The response should be exactly the number of lines in the material below that contain the word "startEffect".

-------- Records to process --------

Definition formatTimeAgo (timestamp : option string) : option string :=
  if negb (truthy timestamp) then None
  else
    match timestamp with
    | Some timestamp =>
        let time := getTime timestamp in
        let diffMs := now - time in
        let seconds := diffMs / 1000 in
        let minutes := seconds / 60 in
        let hours := minutes / 60 in
        let days := hours / 24 in
        if 0 <? days then Some (showZ days ++ "d ago")
        else if 0 <? hours then Some (showZ hours ++ "h ago")
        else if 0 <? minutes then Some (showZ minutes ++ "m ago")
        else Some (showZ seconds ++ "s ago")
    | None => None
    end.

Definition getStatusSubtext (buildStatus : BuildStatusData.t)
  : option string :=
  let mostRecent := getMostRecentTimestamp getTime buildStatus in
  if negb (truthy mostRecent) then None else formatTimeAgo mostRecent.

(** [`${n} check${n !== 1 ? 's' : ''}`] *)
Definition checkCount (n : Z) : string :=
  showZ n ++ " check" ++ (if negb (n =? 1) then "s" else "").

(** [{getStatusSubtext() || `...`}] *)
Definition subtextLine (buildStatus : BuildStatusData.t) : string :=
  match getStatusSubtext buildStatus with
  | Some t =>
      if negb (String.eqb t "") then t
      else checkCount (Z.of_nat (length (BuildStatusData.checkRuns buildStatus)))
  | None =>
      checkCount (Z.of_nat (length (BuildStatusData.checkRuns buildStatus)))
  end.

(** The body of [checkRuns.slice(0, 5).map((run) => ...)]. *)
Definition checkRow (run : CheckRun.t) : CheckRow :=
  let duration :=
    formatDuration (CheckRun.startedAt run) (CheckRun.completedAt run) in
  let completed := String.eqb (CheckRun.status run) "completed" in
  let timeInfo :=
    if completed then duration
    else if truthy (CheckRun.startedAt run)
    then formatTimeAgo (CheckRun.startedAt run)
    else None in
  mkCheckRow
    (if completed then
       if strict_eq (CheckRun.conclusion run) "success"
       then mkIcon CheckCircle2 "h-3 w-3 text-green-600"
       else mkIcon XCircle "h-3 w-3 text-red-600"
     else mkIcon Loader2 "h-3 w-3 animate-spin text-yellow-600")
    (CheckRun.name run)
    (match timeInfo with
     | Some t =>
         if negb (String.eqb t "") then
           Some (if completed then "took " ++ t else "started " ++ t)
         else None
     | None => None
     end).

(** The body of [commitStatuses.slice(0, 3).map((status) => ...)]. *)
Definition statusRow (status : CommitStatus.t) : StatusRow :=
  mkStatusRow
    (if String.eqb (CommitStatus.state status) "success"
     then mkIcon CheckCircle2 "h-3 w-3 text-green-600"
     else if String.eqb (CommitStatus.state status) "pending"
     then mkIcon Clock "h-3 w-3 text-yellow-600"
     else mkIcon XCircle "h-3 w-3 text-red-600")
    (CommitStatus.context status).

Definition panelOf (buildStatus : BuildStatusData.t) : Panel :=
  let checkRuns := BuildStatusData.checkRuns buildStatus in
  let commitStatuses := BuildStatusData.commitStatuses buildStatus in
  mkPanel
    (if 0 <? Z.of_nat (length checkRuns) then
       Some (map checkRow (firstn 5 checkRuns),
             if 5 <? Z.of_nat (length checkRuns)
             then Some ("+" ++ showZ (Z.of_nat (length checkRuns) - 5) ++ " more")
             else None)
     else None)
    (if 0 <? Z.of_nat (length commitStatuses)
     then Some (map statusRow (firstn 3 commitStatuses))
     else None).

Definition summaryOf (owner repo : string) (buildStatus : BuildStatusData.t)
  : Summary :=
  mkSummary (githubActionsUrl owner repo) (getStatusColor buildStatus)
    (getStatusIcon buildStatus) (getStatusText buildStatus)
    (subtextLine buildStatus) (panelOf buildStatus).

(** The component's returns with the markup of the summary filled in. *)
Definition screen (owner repo : string) (s : State) : Screen :=
  let missing :=
    match buildStatus s with None => true | Some _ => false end in
  if loading s && missing then ShowLoading
  else if truthy (error s) || missing then ShowPlaceholder
  else
    match buildStatus s with
    | None => ShowPlaceholder
    | Some b =>
        if (BuildStatusData.totalCount b =? 0)
           || flag_set (BuildStatusData.permissionError b)
        then ShowNothing
        else ShowSummary (summaryOf owner repo b)
    end.

End Clock.

(** The effect body up to the first call of [fetchStatus]: without a
    configured branch it returns at once; otherwise it declares its two
    locals afresh, and its closure captures the [buildStatus] of the render
    it belongs to. *)
Definition startEffect (branch : option string) (s : State) : option State :=
  if negb (truthy branch) then None
  else
    Some (mkState (buildStatus s) (loading s) (error s) 0 true
            (buildStatus s)).

(** One run of the effect: the events of the run, then the cleanup. *)
Definition runEffect (branch : option string) (events : list Event)
    (s : State) : State * list bool :=
  match startEffect branch s with
  | None => (s, [])
  | Some s0 =>
      let '(m, log) := run events (mkMachine s0 0) in
      (cleanup (current m), log)
  end.

(** The [useState] initial values. *)
Definition firstRender : State :=
  mkState None true None 0 false None.

End Display.

(** ** The poller talking to the aggregator *)

Module Link.

Import Aggregator Poller.

(** What [fetch] and [response.json()] deliver for a response of the
    handler: the members of the serialised object ([status], [data],
    [message]); reading an empty body as JSON fails. *)
Definition received (r : Response) : FetchResult :=
  Responded (httpStatus r)
    match body r with
    | NoBody => Malformed "Unexpected end of JSON input"
    | SuccessBody d => Parsed (mkPayload (Some "success") (Some d) None)
    | ErrorBody msg _ => Parsed (mkPayload (Some "error") None (Some msg))
    end.

(** One poll answered by the handler in the world [w]. *)
Definition pollOnce (w : World) (params : Params) (s : State) : State * bool :=
  fetchStatus false (received (GET w params)) s.

End Link.

(** ** Vocabulary of the properties *)

Module Spec.

Import Aggregator.

(** The three values of an overall status or conclusion. *)
Definition verdict (v : string) : Prop :=
  v = "success" \/ v = "pending" \/ v = "failure".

--------

• [Answer]
2